WHAT THE TASK ASKS
From the line that contains "- exists rc, st'." to the last line of the data, every line is to be transcribed exactly; no other line is to be included.
[Opening THE DATA section]
Lemma register_partitions_harts_witness :
  exists st', sbi_domain_register (fun _ _ => 0) 4096 (Some (mkMask [2; 0])) 0 demo_state
              = Some (0, st') /\ sbi_hartindex_to_domain st' 1 = 4096.
Proof.
  destruct (register_partitions_harts (fun _ _ => 0) 4096 (mkMask [2; 0]) 0 demo_state demo_domain
              (mkMask [3; 0])
              [mkReg 64 0 56; mkReg 18 0x80000000 5; mkReg 12 0x80040000 3; mkReg 0 0 0])
    as (rc & st' & Hr & H0 & _);
    [exact demo_state_inv|reflexivity|lia|apply not_elem_of_nil|reflexivity|reflexivity
    |exact demo_mask_ok|reflexivity|reflexivity|exact mask_zero_ok| |].
  - split; [|reflexivity].
    repeat apply Forall_cons_2; try apply Forall_nil_2; unfold word_ok; lia.
  - assert (rc = 0) as ->.
    { assert (H : fst <$> sbi_domain_register (fun _ _ => 0) 4096 (Some (mkMask [2; 0])) 0 demo_state
                  = Some 0) by (vm_compute; reflexivity).
      rewrite Hr in H. cbn in H. congruence. }
    exists st'. split; [exact Hr|]. destruct (H0 eq_refl) as (_ & _ & Hown).
    rewrite (Hown 1) by (cbn; lia). reflexivity.
Defined.

(** ** Lemmas: the root domain after initialisation *)

Lemma root_hmask_ok n : mask_ok (root_hmask n).
Proof.
  unfold root_hmask. generalize 0 at 1 as k. generalize (Z.to_nat n) as c.
  assert (H : forall c k m, mask_ok m ->
    mask_ok (for_up (fun i m => sbi_hartmask_set_hartindex i m) k c m)).
  { intros c. induction c as [|c IH]; intros k m Hm; cbn; [done|]. apply IH. auto with sbi. }
  intros. apply H, mask_zero_ok.
Qed.

Lemma all_memory_region f : sbi_domain_memregion_init 0 ULONG_MAX f = mkReg 64 0 f.
Proof. reflexivity. Qed.

(** A region of [sbi_domain_memregion_init] below 2^63. *)
Lemma low_region addr size f :
  0 <= addr -> 8 <= size -> addr + size <= 2 ^ 63 ->
  let r := sbi_domain_memregion_init addr size f in
  flags r = f /\ 3 <= order r <= 63 /\ 0 <= base r <= addr /\
  addr + size <= base r + 2 ^ order r /\ base r < 2 ^ 64 /\ (2 ^ order r | base r).
Proof.
  intros Ha Hs Ht r.
  destruct (memregion_init_spec addr size f) as (H1 & H2 & H3 & H4 & H5 & H6 & _); [lia..|].
  fold r in H1, H2, H3, H4, H5, H6.
  assert (order r <= 63).
  { apply (H6 63 0); try lia. apply Z.divide_0_r. }
  assert (3 <= order r).
  { destruct (Z.leb_spec 3 (order r)); [done|].
    assert (2 ^ order r <= 2 ^ 2) by (apply Z.pow_le_mono_r; lia). lia. }
  split_and!; done || lia.
Qed.

Lemma su_denied r mode acc :
  Z.land (flags r) SU_ACCESS_MASK = 0 -> mode <> PRV_M -> access_rwx acc <> 0 ->
  region_allows r mode acc = false.
Proof.
  intros Hf Hm Ha. unfold region_allows, region_rwx.
  rewrite (proj2 (Z.eqb_neq mode PRV_M)), Hf by done. rewrite Z.shiftr_0_l, Z.land_0_l.
  rewrite (proj2 (Z.eqb_neq 0 (access_rwx acc))) by congruence. apply andb_false_r.
Qed.

Lemma su_allowed r mode acc :
  flags r = SU_RWX -> mode <> PRV_M -> Z.land acc SBI_DOMAIN_MMIO = 0 ->
  region_allows r mode acc = true.
Proof.
  intros Hf Hm Ha. unfold region_allows, region_rwx.
  rewrite (proj2 (Z.eqb_neq mode PRV_M)), Hf, Ha by done. cbn [Z.eqb negb].
  change (Z.shiftr (Z.land SU_RWX SU_ACCESS_MASK) SU_ACCESS_SHIFT) with 7.
  change (Z.land SU_RWX MEMREGION_MMIO) with 0. cbn [Z.eqb negb Bool.eqb andb].
  unfold access_rwx. repeat destruct (negb _); reflexivity.
Qed.

(** The regions of a root domain: text, data, everything. *)
Definition root_shape (sb : boot_scratch) (d : sbi_domain) (rt rd : sbi_domain_memregion) : Prop :=
  dom_regions d ≡ₚ [rt; rd; mkReg 64 0 SU_RWX] /\ dom_sane d /\
  flags rt = 5 /\ flags rd = 3 /\ order rt <= 63 /\ order rd <= 63 /\
  (forall x, fw_start sb <= x < fw_start sb + fw_rw_offset sb -> covers rt x) /\
  (forall x, covers rt x -> fw_start sb <= x < fw_start sb + fw_rw_offset sb) /\
  (forall x, fw_start sb + fw_rw_offset sb <= x < fw_start sb + fw_size sb -> covers rd x).

Lemma all_covers f x : 0 <= x < 2 ^ 64 -> covers (mkReg 64 0 f) x.
Proof. unfold covers. cbn. lia. Qed.

(** Access to the root domain, decided by region. *)
Lemma root_access sb d rt rd x mode acc :
  root_shape sb d rt rd -> 0 < fw_rw_offset sb < fw_size sb -> 0 <= x < 2 ^ 64 ->
  sbi_domain_check_addr (Some d) x mode acc
  = if bool_decide (covers rt x) then region_allows rt mode acc
    else if bool_decide (covers rd x) then region_allows rd mode acc
    else region_allows (mkReg 64 0 SU_RWX) mode acc.
Proof.
  intros (Hp & Hsane & Hft & Hfd & Hot & Hod & Hc1 & Hc2 & Hc3) Hsz Hx.
  assert (Hin : forall r, r ∈ dom_regions d <-> r = rt \/ r = rd \/ r = mkReg 64 0 SU_RWX).
  { intros r. rewrite Hp. rewrite !elem_of_cons, elem_of_nil. tauto. }
  destruct (check_addr_smallest d x mode acc Hsane)
    as [(r & Hr & Hcr & Hmin & ->)|[Hno _]].
  2:{ destruct (Hno (mkReg 64 0 SU_RWX)); [apply Hin; tauto|by apply all_covers]. }
  assert (Hne : rt <> rd) by (intros E; congruence).
  assert (Hok : reg_ok rt /\ reg_ok rd).
  { destruct Hsane as [Hok _]. rewrite Forall_forall in Hok. split; apply Hok, Hin; tauto. }
  case_bool_decide as Et.
  - apply Hin in Hr as [-> |[-> | ->]]; [done| |].
    + exfalso. specialize (Hmin rt ltac:(apply Hin; tauto) Et).
      pose proof (blocks_nested rd rt x (proj2 Hok) (proj1 Hok) Hcr Et Hmin) as Hn.
      specialize (Hc3 (fw_start sb + fw_rw_offset sb) ltac:(lia)).
      assert (covers rt (fw_start sb + fw_rw_offset sb)) as Hbad by (unfold covers in *; lia).
      apply Hc2 in Hbad. lia.
    + specialize (Hmin rt ltac:(apply Hin; tauto) Et). cbn in Hmin. lia.
  - apply Hin in Hr as [-> |[-> | ->]]; [done| |].
    + by rewrite bool_decide_eq_true_2.
    + case_bool_decide as Ed; [|done].
      specialize (Hmin rd ltac:(apply Hin; tauto) Ed). cbn in Hmin. lia.
Qed.

Lemma pow2_of_land x : 0 < x -> Z.land x (x - 1) = 0 -> exists k, 0 <= k /\ x = 2 ^ k.
Proof.
  intros Hx Hl. exists (Z.log2 x). split; [apply Z.log2_nonneg|].
  pose proof (Z.log2_spec x Hx) as [H1 H2].
  destruct (Z.eq_dec x (2 ^ Z.log2 x)) as [|Hne]; [done|exfalso].
  assert (Z.log2 (x - 1) = Z.log2 x) as E by (apply Z.log2_unique; [apply Z.log2_nonneg|lia]).
  assert (Z.testbit (Z.land x (x - 1)) (Z.log2 x) = true) as Hb.
  { rewrite Z.land_spec, Z.bit_log2 by done. rewrite <- E. rewrite Z.bit_log2; [done|].
    pose proof (Z.pow_pos_nonneg 2 (Z.log2 x) ltac:(lia) (Z.log2_nonneg x)). lia. }
  rewrite Hl, Z.bits_0 in Hb. done.
Qed.

(** The firmware's text region is the text exactly. *)
Lemma text_region start off f :
  0 <= start -> 8 <= off -> start + off <= 2 ^ 63 ->
  Z.land off (off - 1) = 0 -> Z.land start (off - 1) = 0 ->
  forall x, covers (sbi_domain_memregion_init start off f) x <-> start <= x < start + off.
Proof.
  intros Hs Ho Ht Hp Ha x. destruct (pow2_of_land off) as (k & Hk & ->); [lia|done|].
  assert (k <= 63) by (apply (Z.pow_le_mono_r_iff 2); lia).
  assert (Hd : (2 ^ k | start)).
  { apply Z.mod_divide; [lia|]. rewrite <- Z.land_ones, Z.ones_equiv by lia.
    by replace (Z.pred (2 ^ k)) with (2 ^ k - 1) by lia. }
  destruct (memregion_init_spec start (2 ^ k) f) as (_ & H2 & _ & H4 & H5 & H6 & _); [lia..|].
  set (r := sbi_domain_memregion_init start (2 ^ k) f) in *.
  assert (order r <= k) by (apply (H6 k start); lia || done).
  assert (2 ^ order r <= 2 ^ k) by (apply Z.pow_le_mono_r; lia).
  unfold covers. lia.
Qed.

Lemma root_su_denied sb d rt rd x mode acc :
  root_shape sb d rt rd -> 0 <= fw_start sb /\ fw_start sb + fw_size sb <= 2 ^ 63 ->
  0 < fw_rw_offset sb < fw_size sb ->
  fw_start sb <= x < fw_start sb + fw_size sb -> mode <> PRV_M -> access_rwx acc <> 0 ->
  sbi_domain_check_addr (Some d) x mode acc = false.
Proof.
  intros Hsh H0 Hoff Hx Hm Ha. rewrite (root_access sb d rt rd) by (done || lia).
  destruct Hsh as (_ & _ & Hft & Hfd & _ & _ & Hc1 & Hc2 & Hc3).
  destruct (Z.ltb_spec x (fw_start sb + fw_rw_offset sb)).
  - rewrite bool_decide_eq_true_2 by (apply Hc1; lia). apply su_denied; try done. by rewrite Hft.
  - rewrite bool_decide_eq_false_2 by (intros Hc%Hc2; lia).
    rewrite bool_decide_eq_true_2 by (apply Hc3; lia). apply su_denied; try done. by rewrite Hfd.
Qed.

(** What [sbi_domain_init] needs of the state it starts in. *)
Definition boot_ok (st : domain_state) (plat : sbi_platform) : Prop :=
  scratch_wf (scr st) /\ extra_ok (scr st) /\ domain_finalized st = false /\
  root_memregs_count st = 0 /\
  (forall i, 0 <= i <= last_hart st -> scratch_of st i <> 0).

(** The firmware image: text of at least eight bytes, then data, in the lower
    half of the address space. *)
Definition image_ok (sb : boot_scratch) : Prop :=
  0 <= fw_start sb /\ 8 <= fw_rw_offset sb /\ fw_rw_offset sb + 8 <= fw_size sb /\
  fw_start sb + fw_size sb <= 2 ^ 63.

Lemma root_memregs_spec sb :
  image_ok sb -> exists tl, root_memregs sb 0 =
    [sbi_domain_memregion_init (fw_start sb) (fw_rw_offset sb) 5;
     sbi_domain_memregion_init (fw_start sb + fw_rw_offset sb) (fw_size sb - fw_rw_offset sb) 3;
     mkReg 64 0 SU_RWX] ++ mkReg 0 0 0 :: tl /\ length tl = 29%nat.
Proof.
  intros (H1 & H2 & H3 & H4). unfold root_memregs. rewrite !(wrap_small 64) by lia.
  rewrite all_memory_region. exists (replicate 29 (mkReg 0 0 0)). split; reflexivity.
Qed.

#[local] Opaque sbi_domain_memregion_init root_memregs.

(** A sanitized root table has the shape of [root_shape]. *)
Lemma root_sanitized sb mask cold sc d0 :
  image_ok sb -> mask_ok mask ->
  Z.land (fw_rw_offset sb) (fw_rw_offset sb - 1) = 0 ->
  Z.land (fw_start sb) (fw_rw_offset sb - 1) = 0 ->
  sanitize_domain sc (root_domain sb 0 mask cold) = Some (0, d0) ->
  exists rt rd, root_shape sb d0 rt rd.
Proof.
  intros Himg Hm Hp2 Hal Hsan. pose proof Himg as (H1 & H2 & H3 & H4).
  destruct (root_memregs_spec sb Himg) as (tl & Htab & Htl).
  destruct (sanitize_spec sc (root_domain sb 0 mask cold) mask (root_memregs sb 0))
    as (rc & d' & Hs & _ & Hperm & Hiff & Hsorted); [done|done|done| |].
  { rewrite Htab, length_app. cbn. lia. }
  rewrite Hsan in Hs. injection Hs as <- <-.
  set (rt := sbi_domain_memregion_init (fw_start sb) (fw_rw_offset sb) 5) in *.
  set (rd := sbi_domain_memregion_init (fw_start sb + fw_rw_offset sb)
               (fw_size sb - fw_rw_offset sb) 3) in *.
  destruct (low_region (fw_start sb) (fw_rw_offset sb) 5) as (F1 & O1 & B1 & C1 & T1 & _); [lia..|].
  destruct (low_region (fw_start sb + fw_rw_offset sb) (fw_size sb - fw_rw_offset sb) 3)
    as (F2 & O2 & B2 & C2 & T2 & _); [lia..|]. fold rt in F1, O1, B1, C1, T1.
  fold rd in F2, O2, B2, C2, T2.
  pose proof (text_region (fw_start sb) (fw_rw_offset sb) 5) as Htext. fold rt in Htext.
  clearbody rt rd. exists rt, rd.
  assert (Hlive : dom_regions d0 ≡ₚ [rt; rd; mkReg 64 0 SU_RWX]).
  { destruct Hperm as (b & b' & Hb & -> & _ & Hp). injection Hb as <-.
    change (memregions b' ≡ₚ [rt; rd; mkReg 64 0 SU_RWX]). rewrite Hp, Htab. rewrite memregions_app; [done| |].
    - repeat apply Forall_cons_2; try apply Forall_nil_2; cbn; lia.
    - right. eexists _, _. split; [done|]. done. }
  split; [done|]. split.
  { split; [|by apply Hsorted]. destruct (proj1 Hiff eq_refl) as (_ & Hv & _).
    rewrite Hlive in Hv |- *. apply Forall_cons in Hv as [V1 Hv]. apply Forall_cons in Hv as [V2 Hv].
    apply Forall_cons in Hv as [V3 _].
    repeat apply Forall_cons_2; try apply Forall_nil_2; apply valid_reg_ok; try assumption;
      cbn [base]; lia. }
  split; [done|]. split; [done|]. split; [lia|]. split; [lia|].
  split; [|split].
  - intros x Hx. apply Htext; lia || done.
  - intros x Hx. apply Htext in Hx; lia || done.
  - intros x Hx. unfold covers. lia.
Qed.

Lemma init_start_inv st plat sc off d :
  boot_ok st plat -> last_hartindex_having_scratch sc = last_hartindex_having_scratch (scr st) ->
  hartindex_to_scratch_table sc = hartindex_to_scratch_table (scr st) -> off <> 0 ->
  assign_inv (mkDS (<[root := d]> (domains st)) [] (domain_count st) (domain_finalized st)
                (u32 3) off ∅ sc).
Proof.
  intros ((Hw & _) & _ & _ & _ & Hs) Hl Ht Ho. unfold assign_inv, harts_ok, last_hart in *. cbn.
  rewrite Hl. unfold SBI_HARTMASK_MAX_BITS in *.
  split_and!; [lia|lia|done| |apply not_elem_of_nil| |].
  - intros i Hi. unfold scratch_of, sbi_hartindex_to_scratch. cbn. rewrite Hl, Ht. apply Hs. lia.
  - intros p Hp. by apply elem_of_nil in Hp.
  - intros i Hi. left. unfold sbi_hartindex_to_domain. cbn. by destruct (_ || _).
Qed.

Lemma domain_init_spec setup env plat sb cold st :
  boot_ok st plat -> image_ok sb ->
  exists rc st', sbi_domain_init setup env plat sb cold st = Some (rc, st') /\
    (rc = 0 -> assign_inv st' /\ exists d rt rd,
       domains st' !! root = Some d /\ root_shape sb d rt rd).
Proof.
  intros Hb Himg. pose proof Himg as (H1 & H2 & H3 & H4).
  pose proof Hb as (Hwf & Hex & Hfin & Hcnt & _). unfold sbi_domain_init.
  rewrite (wrap_small 64 (fw_rw_offset sb - 1)) by lia. cbn [scr set_list].
  destruct (Z.eqb_spec (fw_rw_offset sb) 0); [lia|].
  destruct (Z.eqb_spec (Z.land (fw_rw_offset sb) (fw_rw_offset sb - 1)) 0) as [Hp2|]; cbn [orb negb].
  2:{ eexists _, _. split; [done|]. done. }
  destruct (Z.eqb_spec (Z.land (fw_start sb) (fw_rw_offset sb - 1)) 0) as [Hal|]; cbn [negb].
  2:{ eexists _, _. split; [done|]. done. }
  destruct (scratch_alloc_spec (scr st) (fun _ => 0) 8 Hwf Hex) as
    (off & sc & m & -> & Hwf' & _ & Htab & Hlast & _); [unfold SBI_SCRATCH_SIZE; lia|].
  cbn [mbind option_bind].
  destruct (Z.eqb_spec off 0) as [|Hoff]; [eexists _, _; split; done|].
  destruct (Z.eqb_spec (context_init_rc env) 0) as [|Hctx]; cbn [negb];
    [|eexists _, _; split; done].
  destruct (regs_allocated env); cbn [negb]; [|eexists _, _; split; done].
  destruct (hmask_allocated env); cbn [negb]; [|eexists _, _; split; done].
  cbn [domains domain_list domain_count domain_finalized root_memregs_count
       domain_hart_ptr_offset hart_domain scr set_list set_memregs_count]. rewrite Hcnt.
  set (dr := root_domain sb 0 (root_hmask (hart_count plat)) cold).
  set (st1 := mkDS _ _ _ _ _ _ _ _).
  destruct (register_spec setup root (root_hmask (hart_count plat)) cold st1 dr
              (root_hmask (hart_count plat)) (root_memregs sb 0))
    as (rc & st' & Hr & Hgood & _).
  - by apply (init_start_inv st plat).
  - subst st1. cbn [domains]. apply lookup_insert_eq.
  - done.
  - apply not_elem_of_nil.
  - done.
  - reflexivity.
  - apply root_hmask_ok.
  - reflexivity.
  - destruct (root_memregs_spec sb Himg) as (tl & -> & Htl). rewrite length_app. cbn. lia.
  - apply mask_zero_ok.
  - apply root_hmask_ok.
  - exists rc, st'. split; [done|]. intros Hrc.
    destruct (Hgood Hrc) as (Hinv & _ & _ & d0 & d' & Hsan & Hd' & Hst). split; [done|].
    destruct (root_sanitized sb _ cold _ d0 Himg (root_hmask_ok _) Hp2 Hal Hsan) as (rt & rd & Hshape).
    exists d', rt, rd. split; [done|]. unfold root_shape, dom_sane, dom_regions in *.
    apply (f_equal regions) in Hst. cbn in Hst. by rewrite Hst.
Qed.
[Closing THE DATA section]
YOUR SOLUTION
  - exists rc, st'. split; [done|]. intros Hrc.
    destruct (Hgood Hrc) as (Hinv & _ & _ & d0 & d' & Hsan & Hd' & Hst). split; [done|].
    destruct (root_sanitized sb _ cold _ d0 Himg (root_hmask_ok _) Hp2 Hal Hsan) as (rt & rd & Hshape).
    exists d', rt, rd. split; [done|]. unfold root_shape, dom_sane, dom_regions in *.
    apply (f_equal regions) in Hst. cbn in Hst. by rewrite Hst.
Qed.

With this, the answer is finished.